GIVEN INFORMATION:
────────────────

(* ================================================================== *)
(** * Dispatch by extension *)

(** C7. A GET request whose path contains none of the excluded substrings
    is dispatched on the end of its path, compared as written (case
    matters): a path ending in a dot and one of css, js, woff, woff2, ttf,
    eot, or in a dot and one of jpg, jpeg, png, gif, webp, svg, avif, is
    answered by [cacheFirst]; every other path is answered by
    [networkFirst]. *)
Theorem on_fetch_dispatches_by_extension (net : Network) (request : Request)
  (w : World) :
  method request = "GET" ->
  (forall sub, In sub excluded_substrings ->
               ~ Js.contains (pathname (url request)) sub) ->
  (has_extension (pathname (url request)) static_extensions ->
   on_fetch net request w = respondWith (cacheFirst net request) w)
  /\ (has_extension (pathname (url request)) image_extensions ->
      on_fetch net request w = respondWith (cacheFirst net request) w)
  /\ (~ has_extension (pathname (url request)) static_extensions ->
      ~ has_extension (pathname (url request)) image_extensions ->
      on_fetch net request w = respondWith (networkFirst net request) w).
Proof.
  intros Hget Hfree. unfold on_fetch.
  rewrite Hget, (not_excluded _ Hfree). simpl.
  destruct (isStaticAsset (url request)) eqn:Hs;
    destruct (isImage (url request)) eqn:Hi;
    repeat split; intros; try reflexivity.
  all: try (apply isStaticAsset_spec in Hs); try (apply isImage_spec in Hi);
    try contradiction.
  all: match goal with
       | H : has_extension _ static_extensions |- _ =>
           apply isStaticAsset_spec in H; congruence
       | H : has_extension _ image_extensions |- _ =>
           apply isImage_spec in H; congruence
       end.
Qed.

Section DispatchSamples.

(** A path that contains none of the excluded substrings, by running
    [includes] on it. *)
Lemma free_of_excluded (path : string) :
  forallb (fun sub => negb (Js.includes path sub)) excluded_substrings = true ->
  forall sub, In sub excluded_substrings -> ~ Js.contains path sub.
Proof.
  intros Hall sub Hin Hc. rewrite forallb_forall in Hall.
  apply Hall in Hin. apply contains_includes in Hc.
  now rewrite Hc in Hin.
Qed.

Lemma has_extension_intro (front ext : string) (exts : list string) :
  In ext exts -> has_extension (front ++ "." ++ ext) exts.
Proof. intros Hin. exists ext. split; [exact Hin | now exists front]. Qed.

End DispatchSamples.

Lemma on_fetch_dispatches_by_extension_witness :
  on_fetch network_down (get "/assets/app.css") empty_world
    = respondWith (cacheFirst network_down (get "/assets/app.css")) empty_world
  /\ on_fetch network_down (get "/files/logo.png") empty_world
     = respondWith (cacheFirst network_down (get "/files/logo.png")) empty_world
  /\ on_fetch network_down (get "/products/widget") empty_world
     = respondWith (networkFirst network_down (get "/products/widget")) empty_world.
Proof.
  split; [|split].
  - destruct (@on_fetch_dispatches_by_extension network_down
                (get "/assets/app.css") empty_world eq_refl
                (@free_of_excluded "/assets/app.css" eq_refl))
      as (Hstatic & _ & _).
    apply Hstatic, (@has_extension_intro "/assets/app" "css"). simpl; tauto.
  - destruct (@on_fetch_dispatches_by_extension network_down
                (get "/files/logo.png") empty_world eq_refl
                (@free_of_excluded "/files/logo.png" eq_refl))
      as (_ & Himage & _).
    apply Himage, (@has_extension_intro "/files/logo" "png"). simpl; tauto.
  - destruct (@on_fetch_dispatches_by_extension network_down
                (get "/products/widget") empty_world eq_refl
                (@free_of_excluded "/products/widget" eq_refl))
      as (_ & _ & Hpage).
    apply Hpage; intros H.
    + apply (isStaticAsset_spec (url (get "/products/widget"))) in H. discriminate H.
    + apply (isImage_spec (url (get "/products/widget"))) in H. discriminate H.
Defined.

────────────────

WHAT THE TASK ASKS: In the listing above, find each line with the word "widget" and return it.

RESPONSE TO THIS TASK:
  /\ on_fetch network_down (get "/products/widget") empty_world
     = respondWith (networkFirst network_down (get "/products/widget")) empty_world.
                (get "/products/widget") empty_world eq_refl
                (@free_of_excluded "/products/widget" eq_refl))
    + apply (isStaticAsset_spec (url (get "/products/widget"))) in H. discriminate H.
    + apply (isImage_spec (url (get "/products/widget"))) in H. discriminate H.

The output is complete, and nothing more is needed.